I was suddenly conscious of the cool breeze as he pulled my panties down and exposed me fully. The wild wind coming in from the sea rose and whipped my hair across my face as he smiled at me, took my hand and led me down to the rocky beach.
The rocks stuck into my soft feet, somehow making me feel even more alive than I already did, and when the waves swelled across my toes, I cried out with excitement and shock.
“Wow, that’s cold!”
“Come on, duchess,” Jay teased. “You’ve crawled in the dirt but never swam in the sea?”
“What is this duchess nonsense?” I quipped back.
“It seems fitting,” he replied. “Or would you prefer princess?”
“I’d prefer Rachel.”
“Okay, Duchess Rachel,” he smirked. I was going to reply but there was no time. Jay snatched me into his arms and raced into the waves. Freezing spray splashed against my butt and the backs of my legs, and just as I was about to cry out, Jay fell backwards, clutching me in his arms, submersing us both in the chilling waves.
“Oh my god!” I screamed as we surfaced. “It’s freezing!”
“Just be glad you don’t have boy parts,” he laughed.
I laughed, splashed the dreamy boy with water and we swam together until the sun fell beyond the horizon and it was too dark to see. We made our way back to land and got dressed, crawled back through the hedge of wild roses and held hands as Jay accompanied me back to my car.
“I—I want to,” I told him. “I just need time…”
“That’s fine, duchess,” Jay replied. “Whenever you’re ready. I’m not going anywhere.”
But that was a lie.
I smiled, kissed Jay and let him hold me in his arms before getting back in my car and driving home. But when I came back the next day, he wasn’t there.
Or the next day, or the next day or the next. In fact, that was the last time I saw Jay.

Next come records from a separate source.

(** * Sun Moon Tracker: the ephemeris solver, the readiness gate and the
      screen projection helper

    A shallow embedding of the tracker script (the Lens Studio script that
    defines [getSun], [getMoon] and [worldToScreen]) and the theorems that
    relate it to its written specification.

    Modelling conventions.
    - A JavaScript number is modelled as a real number: arithmetic is exact,
      there is no rounding, no NaN and no signed zero.  The constants are the
      decimal literals of the script, digit for digit.
    - [Math.sin], [Math.cos], [Math.tan], [Math.asin] are the functions of the
      standard library of reals; [Math.atan2] and the remainder operator [%]
      are defined in module [JS] below.  The solvers give [Math.asin] an
      argument in [-1, 1] only (lemma [getAzAlt_asin_argument] for the
      altitude), where the library function is the arcsine.
    - A [Date] is its time value, an integer number of milliseconds since the
      Unix epoch.
    - The script runs to completion on each call from the caller or the
      host; a run is a list of such calls ([Event]), and what the script does
      to the outside is a list of [Effect]s.  A function given by the caller
      is an identifier. *)

From Stdlib Require Import Reals Lra Lia ZArith Machin Zfloor List String Bool.
Import ListNotations.

#[local] Open Scope R_scope.

(* ================================================================== *)
(** ** JavaScript numeric primitives *)
(* ================================================================== *)

Module JS.

(** [Math.atan2(y, x)]: the angle of the point [(x, y)], in (-PI, PI]. *)
Definition atan2 (y x : R) : R :=
  if Rlt_dec 0 x then atan (y / x)
  else if Rlt_dec x 0 then
    if Rle_dec 0 y then atan (y / x) + PI else atan (y / x) - PI
  else if Rlt_dec 0 y then PI / 2
  else if Rlt_dec y 0 then - (PI / 2)
  else 0.

(** Rounding towards zero. *)
Definition trunc (x : R) : Z :=
  if Rle_dec 0 x then Zfloor x else (- Zfloor (- x))%Z.

(** [a % b]: the remainder of the truncated division; it has the sign of
    the dividend. *)
Definition rem (a b : R) : R := a - b * IZR (trunc (a / b)).

(** [x < y] and truthiness of a number, as booleans. *)
Definition ltb (x y : R) : bool := if Rlt_dec x y then true else false.
Definition gtb (x y : R) : bool := ltb y x.
Definition truthy (x : R) : bool := if Req_dec_T x 0 then false else true.

End JS.

(* ================================================================== *)
(** ** Time and coordinate helpers (the end of the script) *)
(* ================================================================== *)

Definition dayMs : R := 1000 * 60 * 60 * 24.
Definition J1970 : R := 2440588.
Definition J2000 : R := 2451545.
Definition DEG_TO_RAD : R := 0.01745329251.
Definition RAD_TO_DEG : R := 57.2957795131.

Definition degToRad (deg : R) : R := deg * DEG_TO_RAD.
Definition radToDeg (rad : R) : R := rad * RAD_TO_DEG.

(** A [Date], by its time value in milliseconds. *)
Definition Date := Z.
Definition getTime_of (date : Date) : R := IZR date.

Definition toJulian (date : Date) : R := getTime_of date / dayMs - 0.5 + J1970.
Definition toDays (date : Date) : R := toJulian date - J2000.

Definition getSiderealTime (d lw : R) : R :=
  degToRad (280.16 + 360.9856235 * d) - lw.

Record AzAlt := mkAzAlt { az_rad : R; alt_rad : R }.

Definition getAzAlt (H phi dec : R) : AzAlt :=
  let altitude :=
    asin (sin phi * sin dec + cos phi * cos dec * cos H) in
  let azimuth :=
    JS.atan2 (sin H) (cos H * sin phi - tan dec * cos phi) in
  mkAzAlt azimuth altitude.

(** The value returned by both solvers. *)
Record SkyPosition := mkSky { azimuth : R; altitude : R; distance : R }.

(* ================================================================== *)
(** ** The Sun *)
(* ================================================================== *)

Module Sun.

Definition earthTiltRad : R := degToRad 23.44.
Definition AU_IN_CM : R := 1.495978707e13.

Definition getSolarMeanAnomaly (d : R) : R :=
  degToRad (357.5291 + 0.98560028 * d).

Definition getEquationOfCenter (M : R) : R :=
  degToRad (1.9148 * sin M + 0.02 * sin (2 * M) + 0.0003 * sin (3 * M)).

Definition getEclipticLongitude (M C : R) : R :=
  M + C + degToRad 102.9372 + PI.

Definition getDeclination (L : R) : R :=
  asin (sin L * sin earthTiltRad).

Definition getRightAscension (L : R) : R :=
  JS.atan2 (sin L * cos earthTiltRad) (cos L).

Definition getHourAngle (siderealTime rightAscension : R) : R :=
  siderealTime - rightAscension.

Definition getSunDistanceAU (M C : R) : R :=
  1.00014 - 0.01671 * cos M - 0.00014 * cos (2 * M + C).

End Sun.

Definition getSunPosition (date : Date) (latitude longitude : R) : SkyPosition :=
  let d := toDays date in
  let lw := degToRad (- longitude) in
  let phi := degToRad latitude in
  let M := Sun.getSolarMeanAnomaly d in
  let C := Sun.getEquationOfCenter M in
  let L := Sun.getEclipticLongitude M C in
  let dec := Sun.getDeclination L in
  let ra := Sun.getRightAscension L in
  let sidereal := getSiderealTime d lw in
  let H := Sun.getHourAngle sidereal ra in
  let distance := Sun.getSunDistanceAU M C in
  let aa := getAzAlt H phi dec in
  mkSky (JS.rem (radToDeg (az_rad aa) + 180) 360)
        (radToDeg (alt_rad aa))
        (distance * Sun.AU_IN_CM).

(* ================================================================== *)
(** ** The Moon *)
(* ================================================================== *)

Module Moon.

Record Coords := mkCoords { ra : R; dec : R; dist : R }.

Definition getMoonCoords (d : R) : Coords :=
  let L := degToRad (218.316 + 13.176396 * d) in
  let M := degToRad (134.963 + 13.064993 * d) in
  let dist := 385001 - 20905 * cos M in
  let l := L + degToRad (6.289 * sin M) in
  let b := degToRad (5.128 * sin (degToRad (93.272 + 13.229350 * d))) in
  let ra :=
    JS.atan2 (sin l * cos (degToRad 23.44) - tan b * sin (degToRad 23.44))
             (cos l) in
  let dec :=
    asin (sin b * cos (degToRad 23.44)
          + cos b * sin (degToRad 23.44) * sin l) in
  mkCoords ra dec dist.

End Moon.

Definition getMoonPosition (date : Date) (latitude longitude : R) : SkyPosition :=
  let d := toDays date in
  let lw := degToRad (- longitude) in
  let phi := degToRad latitude in
  let moon := Moon.getMoonCoords d in
  let sidereal := getSiderealTime d lw in
  let H := sidereal - Moon.ra moon in
  let aa := getAzAlt H phi (Moon.dec moon) in
  mkSky (JS.rem (radToDeg (az_rad aa) + 180) 360)
        (radToDeg (alt_rad aa))
        (Moon.dist moon * 100000).

(* ================================================================== *)
(** ** The reference algorithm of the specification *)
(* ================================================================== *)

(** The ephemeris as the specification words it (section 4.1, steps 1 to 6),
    kept apart from the definitions above, which follow the script.  An angle
    written [x] degrees in the specification is [deg x] here: the
    specification does not fix the conversion and names it a degree/radian
    utility, so the script's utilities [degToRad] and [radToDeg] are used.
    [mod] is the remainder operator of the script's language. *)
Module Reference.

Sometimes I’d lie in bed at night and wonder if I’d imagined the whole thing. I’d tell myself to forget about him—that he was gone and never coming back—but then I’d dream about that night and all those emotions would come racing back again and I’d wake up in the morning with tears streaming down my face, wondering where the man who’d stolen my heart had gone.
Chapter Three
Rachel
Five Years Later…
“Honey, I like the blue,” my mother said with the tone that made me feel more like a show pony than a person. “What do you think, John?”

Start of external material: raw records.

(* ------------------------------------------------------------------------- *)
(** ** The step builder *)

(** C2.  For every tool string and every well-shaped design dictionary,
    [_build_steps] returns the tool's prefix, then the common block, then the
    tool's suffix, of 3, 7 and 2 lines: 12 lines, whatever the tool is.  The
    prefix and the suffix are those of Photoshop for "photoshop", those of
    Illustrator for "illustrator" and those of Canva, with the canvas size in
    the second line, for every other tool. *)
Theorem build_steps_length (tool : string) (d : DesignSpec) :
  shape_ok d = true ->
  exists prefix c suffix,
    tool_variant tool (fst (canvas_size d)) (snd (canvas_size d))
    = (prefix, suffix) /\
    common d (fst (canvas_size d)) (snd (canvas_size d)) = Ok c /\
    _build_steps tool d = Ok (prefix ++ c ++ suffix)%list /\
    length prefix = 3%nat /\ length c = 7%nat /\ length suffix = 2%nat /\
    length (prefix ++ c ++ suffix)%list = 12%nat /\
    (tool = "photoshop" ->
     prefix
     = [ "Open Photoshop.";
         "File > New.";
         "Use Shape layers and Smart Objects for non-destructive editing." ]
     /\ suffix
        = [ "Group layers (BG, Image, Text, CTA).";
            "Save as PSD and export PNG." ]) /\
    (tool = "illustrator" ->
     prefix
     = [ "Open Illustrator.";
         "File > New (RGB).";
         "Use rectangles and Type tool; keep elements on separate layers." ]
     /\ suffix
        = [ "Convert shapes to symbols for reusability.";
            "Save as AI and export PNG." ]) /\
    (tool <> "photoshop" -> tool <> "illustrator" ->
     prefix
     = [ "Open Canva.";
         "Create a custom size " ++ Str.of_int (fst (canvas_size d)) ++ "x"
         ++ Str.of_int (snd (canvas_size d)) ++ ".";
         "Add a gradient or color rectangle as background." ]
     /\ suffix
        = [ "Use Position > Tidy up to align elements.";
            "Download PNG and save the design as a template." ]).
Proof.
  intros Hshape.
  destruct (build_steps_shape tool d Hshape) as (c & Hc & Hlen & _ & Hsteps).
  destruct (tool_variant_lengths tool (fst (canvas_size d))
              (snd (canvas_size d))) as [Hpre Hsuf].
  eexists _, c, _.
  split; [apply surjective_pairing|].
  split; [exact Hc|].
  split; [exact Hsteps|].
  rewrite !length_app, Hpre, Hsuf, Hlen.
  do 4 (split; [reflexivity|]).
  split; [intros ->; split; reflexivity|].
  split; [intros ->; split; reflexivity|].
  intros Hp Hi; rewrite (tool_variant_fallback tool _ _ Hp Hi).
  split; reflexivity.
Qed.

My father, who was sitting in a chair in the corner of the dressing room reading the Wall Street Journal, looked up over its pages and shrugged.

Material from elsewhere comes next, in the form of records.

(** * dynamic-tables: the [todoitem] table controller over DocumentDB

    A shallow embedding of [src/todoitem/index.js] (the handlers
    [getOneItem], [getAllItems], [insertItem], [replaceItem], [deleteItem]
    and the mapper [convertItem]), of the document operations of
    [src/docdb-driver/document.js] they call, and of the filter rewriting
    script that prototypes the query translation, followed by the
    properties of the specification that concern them. The settings of
    the controller, its initialization, the translation of store errors
    and the database cache of [src/docdb-driver/index.js] are embedded as
    well, with the properties the code shows of them.

    JavaScript objects are finite maps from property names to values that
    live in a heap and are handled through references, so that a mutation
    made through one name of an object is seen through every other name.
    Handlers run in a state-and-exception monad over a [world]: the heap,
    the document collection, the clock, the response under construction
    and the trace of what was sent and what was asked of the store.

    The two libraries the code calls, [moment] and Node's [Buffer], are
    modelled on the values the store contract gives them: [_ts] an integer
    number of seconds, [_etag] a string of bytes. *)

From Stdlib Require Import ZArith NArith Lia String Ascii List DecimalString.
From stdpp Require Import gmap strings list fin_maps.

Open Scope string_scope.
Open Scope Z_scope.

(* ===================================================================== *)
(** * Definitions *)
(* ===================================================================== *)

(** ** Bounded checks, used to settle finite case analyses by evaluation *)

(** [all_from n z P]: [P] holds of the [n] integers from [z] on. *)
Fixpoint all_from (n : nat) (z : Z) (P : Z -> bool) : bool :=
  match n with
  | O => true
  | S k => P z && all_from k (z + 1) P
  end.

Definition all_below (n : Z) (P : Z -> bool) : bool :=
  all_from (Z.to_nat n) 0 P.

“Susan, you know you shouldn’t ask me that kind of question. Fashion is not my thing.”
“This isn’t fashion, John,” my mother snapped. “This is color. Caleb, what do you think?”
Caleb, my husband-to-be, looked over from whatever he was doing on his phone and nodded.
“I like the blue.”
“Green it is then,” my mother settled, setting the blue brooch aside and picking up the soft green one and pinning it to my wedding dress just below my right collarbone.
“Isn’t it bad luck for the husband to see the bride before the wedding?” I asked.
“Luck and superstition are for the masses,” Caleb scoffed. “We make our own luck.”